_Exercise objective:_ Go through the entries one line at a time, and gather every line that has the word "with".

-- Available data follows --

(** The first step of [encodeURIComponent]: an unreserved code unit is
    copied, anything else that is encoded starts with the escape of an
    octet that is not the dot. *)
Lemma encodeURIComponent_cons (c : N) (rest e : jsstring) :
  encodeURIComponent (c :: rest) = Returned e ->
  (uri_unreserved c = true
   /\ exists r, encodeURIComponent rest = Returned r /\ e = c :: r)
  \/ (uri_unreserved c = false
      /\ exists b t, e = percent_octet b ++ t /\ (b < 256)%N /\ b <> 46%N).
Proof.
  simpl. destruct (uri_unreserved c) eqn:Hc.
  - destruct (encodeURIComponent rest) as [r|]; simpl; [|discriminate].
    intros H. injection H as <-. left. split; [reflexivity|]. exists r. split; reflexivity.
  - intros H. right. split; [reflexivity|].
    destruct (is_trailing_surrogate c); [discriminate|].
    destruct (is_leading_surrogate c).
    + destruct rest as [|d rest']; [discriminate|].
      destruct (is_trailing_surrogate d); [|discriminate].
      destruct (encodeURIComponent rest') as [r|]; simpl in H; [|discriminate].
      injection H as <-.
      destruct (@utf8_head (surrogate_pair c d)) as [b [bs [-> [Hb Hne]]]].
      { right. unfold surrogate_pair. lia. }
      exists b, (percent_octets bs ++ r). split; [|split; assumption].
      unfold percent_octets. simpl. reflexivity.
    + destruct (encodeURIComponent rest) as [r|]; simpl in H; [|discriminate].
      injection H as <-.
      destruct (@utf8_head c) as [b [bs [-> [Hb Hne]]]].
      { left. exact Hc. }
      exists b, (percent_octets bs ++ r). split; [|split; assumption].
      unfold percent_octets. simpl. reflexivity.
Qed.

(** *** What the URL parser makes of it *)

Lemma uri_safe_ordinary (c : N) : uri_safe c = true -> ordinary c = true.
Proof.
  intros H. apply uri_safe_range in H. unfold ordinary.
  apply andb_true_iff. rewrite N.leb_le, N.ltb_lt. lia.
Qed.

Lemma code_points_ordinary (s : jsstring) :
  forallb ordinary s = true -> code_points s = s.
Proof.
  induction s as [|c s IH]; simpl; [reflexivity|].
  intros H. apply andb_true_iff in H. destruct H as [Hc Hs].
  unfold ordinary in Hc. apply andb_true_iff in Hc.
  rewrite N.leb_le, N.ltb_lt in Hc.
  assert (Ht : is_trailing_surrogate c = false).
  { unfold is_trailing_surrogate. apply andb_false_iff. left. apply N.leb_gt. lia. }
  assert (Hl : is_leading_surrogate c = false).
  { unfold is_leading_surrogate. apply andb_false_iff. left. apply N.leb_gt. lia. }
  rewrite Ht, Hl, (IH Hs). reflexivity.
Qed.

Lemma no_tab_or_newline_ordinary (s : jsstring) :
  forallb ordinary s = true ->
  filter (fun c => negb (is_tab_or_newline c)) s = s.
Proof.
  induction s as [|c s IH]; simpl; [reflexivity|].
  intros H. apply andb_true_iff in H. destruct H as [Hc Hs].
  unfold ordinary in Hc. apply andb_true_iff in Hc.
  rewrite N.leb_le, N.ltb_lt in Hc.
  assert (Hn : is_tab_or_newline c = false).
  { unfold is_tab_or_newline. repeat rewrite orb_false_iff.
    repeat rewrite N.eqb_neq. lia. }
  rewrite Hn, (IH Hs). reflexivity.
Qed.

Lemma strip_trailing_ordinary (s : jsstring) :
  forallb ordinary s = true -> strip_trailing s = s.
Proof.
  induction s as [|c s IH]; simpl; [reflexivity|].
  intros H. apply andb_true_iff in H. destruct H as [Hc Hs].
  rewrite (IH Hs). destruct s as [|d s]; [|reflexivity].
  unfold ordinary in Hc. apply andb_true_iff in Hc.
  rewrite N.leb_le, N.ltb_lt in Hc.
  assert (E : (c <=? 32)%N = false) by (apply N.leb_gt; lia).
  rewrite E. reflexivity.
Qed.

Lemma forallb_safe_ordinary (e : jsstring) :
  Forall (fun c => uri_safe c = true) e -> forallb ordinary e = true.
Proof.
  intros H. apply forallb_forall. intros c Hin.
  rewrite Forall_forall in H. apply uri_safe_ordinary. apply H. exact Hin.
Qed.

(** The path state reads a run of safe code units into the buffer,
    unchanged, up to the end of the input. *)
Lemma path_state_safe (e buffer : jsstring) (path : list jsstring) :
  Forall (fun c => uri_safe c = true) e ->
  path_state e buffer path = (end_segment false (buffer ++ e) path, []).
Proof.
  intros He. revert buffer. induction He as [|c e Hc He IH]; intros buffer; simpl.
  - rewrite app_nil_r. reflexivity.
  - rewrite (@uri_safe_differs c 47 eq_refl Hc), (@uri_safe_differs c 92 eq_refl Hc),
      (@uri_safe_differs c 63 eq_refl Hc), (@uri_safe_differs c 35 eq_refl Hc).
    simpl.
    assert (Hp : path_percent_encode c = [c]).
    { unfold path_percent_encode, in_path_percent_encode_set.
      pose proof (uri_safe_range c Hc) as Hr.
      assert (E1 : (c <=? 31)%N = false) by (apply N.leb_gt; lia).
      assert (E2 : (126 <? c)%N = false) by (apply N.ltb_ge; lia).
      rewrite E1, E2. simpl.
      rewrite (@uri_safe_differs c 32 eq_refl Hc), (@uri_safe_differs c 34 eq_refl Hc),
        (@uri_safe_differs c 35 eq_refl Hc), (@uri_safe_differs c 60 eq_refl Hc),
        (@uri_safe_differs c 62 eq_refl Hc), (@uri_safe_differs c 63 eq_refl Hc),
        (@uri_safe_differs c 94 eq_refl Hc), (@uri_safe_differs c 96 eq_refl Hc),
        (@uri_safe_differs c 123 eq_refl Hc), (@uri_safe_differs c 125 eq_refl Hc).
      reflexivity. }
    rewrite Hp, IH, <- app_assoc. reflexivity.
Qed.

(** The path of a safe string put after a prefix ending in a slash. *)
Lemma url_path_of_safe (prefix e : jsstring) :
  forallb ordinary prefix = true ->
  Forall (fun c => uri_safe c = true) e ->
  url_path (prefix ++ e) =
  match prefix ++ e with
  | c :: rest =>
      if N.eqb c 47 || N.eqb c 92 then path_state rest [] []
      else path_state (prefix ++ e) [] []
  | [] => path_state [] [] []
  end.
Proof.
  intros Hp He. unfold url_path.
  assert (Hall : forallb ordinary (prefix ++ e) = true).
  { rewrite forallb_app, Hp, (forallb_safe_ordinary He). reflexivity. }
  rewrite (code_points_ordinary _ Hall), (strip_trailing_ordinary _ Hall),
    (no_tab_or_newline_ordinary _ Hall).
  reflexivity.
Qed.

(** *** Dot segments *)

Lemma ascii_lower_small (c k : N) :
  (k < 65)%N -> N.eqb (ascii_lower c) k = N.eqb c k.
Proof.
  intros Hk. unfold ascii_lower.
  destruct ((65 <=? c)%N && (c <=? 90)%N) eqn:E; [|reflexivity].
  apply andb_true_iff in E. rewrite !N.leb_le in E.
  transitivity false; [|symmetry]; apply N.eqb_neq; lia.
Qed.

Lemma uri_unreserved_differs (c k : N) :
  uri_unreserved k = false -> uri_unreserved c = true -> N.eqb c k = false.
Proof.
  intros Hk Hc. destruct (N.eqb_spec c k) as [->|]; [congruence | reflexivity].
Qed.

Lemma is_single_dot_cases (e : jsstring) :
  is_single_dot e =
  jsstring_eqb (lowercase e) [46%N] || jsstring_eqb (lowercase e) [37; 50; 101]%N.
Proof. unfold is_single_dot. simpl existsb. rewrite orb_false_r. reflexivity. Qed.

Lemma is_double_dot_cases (e : jsstring) :
  is_double_dot e =
  jsstring_eqb (lowercase e) [46; 46]%N
  || jsstring_eqb (lowercase e) [46; 37; 50; 101]%N
  || jsstring_eqb (lowercase e) [37; 50; 101; 46]%N
  || jsstring_eqb (lowercase e) [37; 50; 101; 37; 50; 101]%N.
Proof.
  unfold is_double_dot. simpl existsb. rewrite orb_false_r, !orb_assoc. reflexivity.
Qed.

Lemma jsstring_eqb_cons (x y : N) (a b : jsstring) :
  jsstring_eqb (x :: a) (y :: b) = N.eqb x y && jsstring_eqb a b.
Proof. reflexivity. Qed.

Lemma jsstring_eqb_cons_nil (x : N) (a : jsstring) : jsstring_eqb (x :: a) [] = false.
Proof. reflexivity. Qed.

Lemma percent_octet_app (b : N) (t : jsstring) :
  percent_octet b ++ t = 37%N :: hex_digit ((b / 16) mod 16) :: hex_digit (b mod 16) :: t.
Proof. reflexivity. Qed.

(** Bring the comparisons of a segment with the dot segments down to
    comparisons of single code units. *)
Ltac expose_chars :=
  unfold lowercase;
  rewrite ?percent_octet_app, ?map_cons, ?jsstring_eqb_cons, ?jsstring_eqb_cons_nil.

Ltac expose_segment :=
  rewrite is_single_dot_cases, is_double_dot_cases; expose_chars.

(** Case analysis on the comparisons that are left open; what remains is
    closed and computes. *)
Ltac settle_booleans :=
  repeat match goal with
         | |- context [jsstring_eqb (map ascii_lower ?a) ?b] =>
             destruct (jsstring_eqb (map ascii_lower a) b)
         | |- context [N.eqb (ascii_lower (hex_digit ?x)) ?k] =>
             destruct (N.eqb (ascii_lower (hex_digit x)) k)
         | |- context [N.eqb (ascii_lower ?x) ?k] =>
             is_var x; destruct (N.eqb (ascii_lower x) k)
         | |- context [N.eqb ?x ?k] =>
             is_var x; destruct (N.eqb x k)
         end;
  split; reflexivity.

(** A segment that is not a dot segment is added to the path. *)
Lemma end_segment_plain (slash : bool) (seg : jsstring) (path : list jsstring) :
  is_double_dot seg = false -> is_single_dot seg = false ->
  end_segment slash seg path = path ++ [seg].
Proof. intros Hdd Hsd. unfold end_segment. rewrite Hdd, Hsd. reflexivity. Qed.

-- Available data concluded --

_Response to this task:_
    copied, anything else that is encoded starts with the escape of an
  match prefix ++ e with
(** Bring the comparisons of a segment with the dot segments down to
  repeat match goal with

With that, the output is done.